Mark J. Nicolich and John F. Gamble, “What is the Minimum Risk that can be Estimated from an Epidemiology Study?,” in Anca Moldoveanu, ed., Advanced Topics in Environmental Health and Air Pollution Case Studies,at 4.1.1 Point 1 (2011). Of course, this pronouncement by Nicolich and Gamble is precisely the sort of call for sound judgment that lawyers fear because it involves engagement with the studies, their methods, and their data. The potential for bias and confounding is not constant across all studies. The potential for such errors varies with the nature of the exposure and the outcome under investigation, the design of the study, and myriad particulars and details of the studies involved. As Nicolich and Gamble explained:
“Theoretically, there is no relative risk that is too small to be estimated. The relative risk is a construct or a concept, not a physical reality. Since it is a mathematically defined concept it can be mathematically estimated to any degree of precision. However, we have shown in this paper that (1) there are many assumptions that must be met to make certain that the RR estimate is accurate and precise; and (2) the significance level or uncertainty associated with the RR estimate has its own set of assumptions that must be met. So, while there may be no theoretical minimum RR that can be estimated, in practice there is a minimum risk and varies depending on uncertainties present in the context of each study.

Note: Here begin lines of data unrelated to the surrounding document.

(* ===== verification/Enrollment.v ===== *)
(** Platform enrollment: the operations of the service and the governance handlers
    ([services/gateway/platform_enrollment_service.go],
    [services/pubsub/platform_enrollment_handlers.go] and [_deps.go]).

    An operation is a [proc] over the statements below: one statement per SQL
    statement of the document store, per call of another service, per read of the clock
    or of the random source.  The collection of enrollment requests and the one of
    application policies are modelled with their contents; of the users, the
    organizations, the operator documents, the sessions, the certificate authority and
    the governance pipeline only the answers are.  A governance envelope is its action
    and payload: [Submit] stands for building it and for every check up to the handler,
    [Finalize] for what the pipeline does with the handler's outcome.  The documents of
    all collections are in one table: a policy that an envelope persists in the requests'
    collection is a document of it.  The theorems are about systems whose envelopes do not
    ([policy_apart]), and in which no governed update or deletion of a document, whose
    handlers take any collection too, names this one: those handlers are not part of the
    model. *)
From S2P Require Import Prelude Errors Encoding Sha256 Timestamp TimeParse Json Procs EnrollmentModel.
From Stdlib Require Import String Ascii List ZArith Lia Bool.
From stdpp Require Import base strings list gmap sorting.
Open Scope string_scope.
(* ===== verification/EnrollmentSafety.v ===== *)
(** Platform enrollment under interleaving: what every operation may do to the stored
    requests, whatever the other services answer, and what follows for any number of
    operations that run at once, fail at any statement, or stop half-way. *)
From S2P Require Import Prelude Errors Procs EnrollmentModel Enrollment EnrollmentRun.
From Stdlib Require Import String List ZArith Lia Bool.
From stdpp Require Import base strings list gmap sorting.
Open Scope string_scope.
Open Scope list_scope.
Open Scope proc_scope.

(** ** The life of a request *)

(** [validatePlatformEnrollmentTransition], and the revocation of a completed request. *)
Definition legal (from to : PlatformEnrollmentState) : bool :=
  is_ok (validatePlatformEnrollmentTransition from to) ||
  (state_eqb from PlatformEnrollmentStateCompleted && state_eqb to PlatformEnrollmentStateRevoked).

(** A state of the program. *)
Definition named (s : PlatformEnrollmentState) : bool :=
  match s with PlatformEnrollmentStateOther _ => false | _ => true end.

(** The states from which an update is made. *)
Definition lawful_update (u : update) (from : PlatformEnrollmentState) : bool :=
  match u with
  | UpdateApproved _ | UpdateRollback _ | UpdateCompletion _ _ _ _ _ _ _ _ => state_eqb from PlatformEnrollmentStateIssuing
  | UpdateExpired _ => negb (IsTerminal from)
  | UpdateLease _ _ _ => state_eqb from PlatformEnrollmentStateApproved
  | UpdateDecision to _ _ _ =>
      state_eqb from PlatformEnrollmentStatePending &&
      (state_eqb to PlatformEnrollmentStateApproved || state_eqb to PlatformEnrollmentStateDenied)
  | UpdateRevocation _ _ _ _ => state_eqb from PlatformEnrollmentStateCompleted
  end.
(* ===== verification/SchemaPanic.v ===== *)
(** Where the validator panics.

    The walk over a value adds failures, asks subschemas on the side, and in one place may
    panic: when a number is divided by a multipleOf and the quotient overflows. *)
From S2P Require Import Prelude Encoding Json JsonDecode SchemaModel SchemaCompile SchemaValidate.
From Stdlib Require Import String List ZArith Lia Bool.
From stdpp Require Import base strings list gmap.
Open Scope string_scope.
Open Scope list_scope.

(** The quotient of a number by a multipleOf is infinite. *)
Definition overflows {F B} (lib : golib F B) (n : string) (m : F) : Prop := isMultipleOf lib (toBigFloat lib n) m = None.

Section panics.
Context {F B : Type} (lib : golib F B) (range : orders).
Notation Node := (Schema F nat).

(** A step that panics only on an overflow, and a question that does. *)
Definition calm (step : failureCollector -> failureCollector) : Prop := forall fc,
  panicked (step fc) = true -> panicked fc = true \/ exists n m, overflows lib n m.
Definition calm_ask {A} (ask : failureCollector -> A * failureCollector) : Prop := calm (fun fc => (ask fc).2).

Lemma calm_id : calm (fun fc => fc).
Proof. by left. Qed.

Lemma calm_comp (s t : failureCollector -> failureCollector) : calm s -> calm t -> calm (fun fc => t (s fc)).
Proof. intros Hs Ht fc [H|H]%Ht; [by apply Hs|by right]. Qed.

Lemma calm_add f : calm (add f).
Proof. intros fc. unfold add. destruct (_ <? _)%nat; by left. Qed.

Lemma calm_report b f : calm (report b f).
Proof. unfold report. destruct b; [apply calm_add|apply calm_id]. Qed.

Lemma calm_bound {A} (o : option A) ex f : calm (bound o ex f).
Proof. unfold bound. destruct o; [apply calm_report|apply calm_id]. Qed.

Lemma calm_optionally {A} (o : option A) step : (forall a, calm (step a)) -> calm (optionally o step).
Proof. intros H. unfold optionally. destruct o; [apply H|apply calm_id]. Qed.

Lemma calm_if_any {A} (l : list A) step : calm step -> calm (if_any l step).
Proof. intros H. unfold if_any. destruct l; [apply calm_id|done]. Qed.

Lemma calm_given {A} (ask : failureCollector -> A * failureCollector) step :
  calm_ask ask -> (forall a, calm (step a)) -> calm (given ask step).
Proof.
  intros Ha Hs fc. unfold given. specialize (Ha fc). cbv beta in Ha. destruct (ask fc) as [a fc']. intros [H|H]%Hs; [by apply Ha|by right].
Qed.

Lemma calm_ask_given {A R} (ask : failureCollector -> A * failureCollector) (step : A -> failureCollector -> R * failureCollector) :
  calm_ask ask -> (forall a, calm_ask (step a)) -> calm_ask (given ask step).
Proof.
  intros Ha Hs fc. unfold given. specialize (Ha fc). cbv beta in Ha. destruct (ask fc) as [a fc']. intros [H|H]%Hs; [by apply Ha|by right].
Qed.

Lemma calm_ask_ret {A} (a : A) : calm_ask (fun fc => (a, fc)).
Proof. by left. Qed.

Lemma calm_fold {A} (body : failureCollector -> A -> failureCollector) (l : list A) :
  (forall x, calm (fun fc => body fc x)) -> calm (fun fc => foldl body fc l).
Proof.
  intros H. induction l as [|x l IH]; [apply calm_id|]. apply (calm_comp (fun fc => body fc x) (fun fc => foldl body fc l)); [apply H|exact IH].
Qed.

Lemma calm_over_map {A} (m : list (string * A)) body : (forall k a, calm (body k a)) -> calm (over_map range m body).
Proof.
  intros H fc. unfold over_map. intros Hp.
  apply (calm_fold (fun fc kv => body kv.1 kv.2 fc) (range (loops fc) A m)) in Hp; [done|]. intros [k a]. apply H.
Qed.

Section keywords.
Context (validate : nat -> json -> string -> failureCollector -> failureCollector).
Context (validate_calm : forall s v ptr, calm (validate s v ptr)).

Lemma calm_within n s v ptr : calm_ask (fails_within validate n s v ptr).
Proof. intros fc. apply (validate_calm s v ptr (sub_collector n fc)). Qed.

#[local] Hint Resolve calm_id calm_add calm_report calm_bound calm_within calm_ask_ret validate_calm : calm.

Lemma calm_any_item s arr : calm_ask (any_item validate s arr).
Proof. induction arr as [|v arr IH]; [apply calm_ask_ret|]. apply calm_ask_given; [auto with calm|]. intros []; auto with calm. Qed.

Lemma calm_any_of subs v ptr : calm_ask (any_of validate subs v ptr).
Proof. induction subs as [|s subs IH]; [apply calm_ask_ret|]. apply calm_ask_given; [auto with calm|]. intros []; auto with calm. Qed.

Lemma calm_one_of subs v ptr : calm_ask (one_of validate subs v ptr).
Proof.
  induction subs as [|s subs IH]; [apply calm_ask_ret|]. apply calm_ask_given; [auto with calm|]. intros failed.
  apply calm_ask_given; auto with calm.
Qed.

Lemma calm_all_of subs v ptr f : calm (all_of validate subs v ptr f).
Proof. induction subs as [|s subs IH]; [apply calm_id|]. apply calm_given; [auto with calm|]. intros []; auto with calm. Qed.

Lemma calm_branch o v ptr f : calm (branch validate o v ptr f).
Proof. apply calm_optionally. intros s. apply calm_given; auto with calm. Qed.
#[local] Hint Resolve calm_any_item calm_any_of calm_one_of calm_all_of calm_branch : calm.

(** A sequence of steps, the last one first. *)
Ltac steps := repeat first
  [ solve [auto with calm]
  | match goal with |- calm (fun fc => ?t (@?s fc)) => apply (calm_comp s t) end
  | apply calm_optionally; intros | apply calm_if_any | apply calm_over_map; intros
  | apply calm_given; intros | apply calm_fold; intros
  | match goal with |- calm (fun fc => if ?b then _ else _) => destruct b end
  | match goal with |- calm (if ?b then _ else _) => destruct b end ].

Lemma calm_property (schema : Node) ptr key v : calm (validate_property lib range validate schema ptr key v).
Proof.
  unfold validate_property. cbv zeta. destruct (_ || _); [steps|].
  destruct (AdditionalPropertiesBool schema) as [[]|]; steps.
Qed.

Lemma calm_dependency (schema : Node) obj ptr k d : calm (validate_dependency validate schema obj ptr k d).
Proof. unfold validate_dependency. destruct (has_key k obj), d; steps. Qed.
#[local] Hint Resolve calm_property calm_dependency : calm.

Lemma calm_object (schema : Node) obj ptr : calm (validateObject lib range validate schema obj ptr).
Proof. unfold validateObject. steps. Qed.

Lemma calm_array (schema : Node) arr ptr : calm (validateArray validate schema arr ptr).
Proof. unfold validateArray. steps. Qed.

Lemma calm_string (schema : Node) s ptr : calm (validateString lib schema s ptr).
Proof. unfold validateString. steps. Qed.

(** The one step that may panic. *)
Lemma calm_number (schema : Node) n ptr : calm (validateNumber lib schema n ptr).
Proof.
  unfold validateNumber. cbv zeta.
  match goal with |- calm (fun fc => optionally ?o ?t (@?s fc)) => apply (calm_comp s (optionally o t)) end; [steps|].
  apply calm_optionally. intros m. destruct (isMultipleOf _ _ _) eqn:H; [steps|]. intros fc _. right. by exists n, m.
Qed.

Lemma calm_conditionals (schema : Node) v ptr : calm (validateConditionals validate schema v ptr).
Proof.
  unfold validateConditionals. cbv zeta. steps.
Qed.
#[local] Hint Resolve calm_object calm_array calm_string calm_number calm_conditionals : calm.

Lemma calm_keywords (schema : Node) v ptr : calm (validate_keywords lib range validate schema v ptr).
Proof. unfold validate_keywords. destruct (_ && _); [steps|]. destruct v; steps. Qed.
End keywords.

Context (store : gmap nat Node).

Lemma calm_validate room : forall a v ptr, calm (validate lib range store room a v ptr).
Proof.
  induction room as [|room IH]; intros a v ptr; simpl; [apply calm_add|].
  destruct (Resolved store a) as [s|]; [|apply calm_id].
  destruct (Boolean s) as [[]|]; [apply calm_id|apply calm_add|]. by apply calm_keywords.
Qed.

(** A validation that panics met an infinite quotient. *)
Lemma ValidateValue_panics a v : ValidateValue lib range store a v = None -> exists n m, overflows lib n m.
Proof.
  unfold ValidateValue. destruct (panicked _) eqn:H; [|done]. intros _.
  by apply calm_validate in H as [?|?].
Qed.
End panics.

An analogy in the physical world of estimating a RR is to measure the length of an object. A meterstick is precise enough to determine the width of a table to see if it will fit through a doorway, but a meterstick is not precise enough to measure the diameter of a shaft in an automobile engine with a tolerance of ±1.0 mm. To measure the shaft diameter one would use a micrometer. The micrometer while sufficiently precise to measure the shaft is not adequate to determine the size of a dust mite, usually in the range of 200 to 300 μm. The analogy can be carried through to the size of molecules, to the wavelength of visible light, and to the diameter of an electron. The conclusion is that while all the tasks involve measuring length and there is no practical ‘minimum length’, different tools and considerations are needed depending on the object to be measured and the precision required.”
Id. at 21.
“We agree with Wynder (1987) that epidemiology is able to correctly interpret relatively small relative risks, but only if the best epidemiological methodology is applied and only if the data are fully evaluated by examining all judgment criteria, especially those of biological plausibility. As RRs become smaller, the need for close adherence to these basic principles becomes greater. If these ideas are applied, a conclusion of no risk should reassure society. And when a risk is reported as positive, appropriate preventive measures to reduce avoidable illness can be used to successfully reach the ultimate goal of epidemiology and preventive medicine.”
Id. at 22.
Nicolich and Gamble probably provide more nuance than most courts want, but it is what scientists, policy makers, and lawyers need to hear. Simplistic rules, such as a requirement of two statistically significant studies with RR > 2, do not enhance the credibility of judicial judgments. The requirement is over- and under-inclusive; it screens out real causal associations while allowing spurious associations, almost certainly the product of bias or confounding, to stand.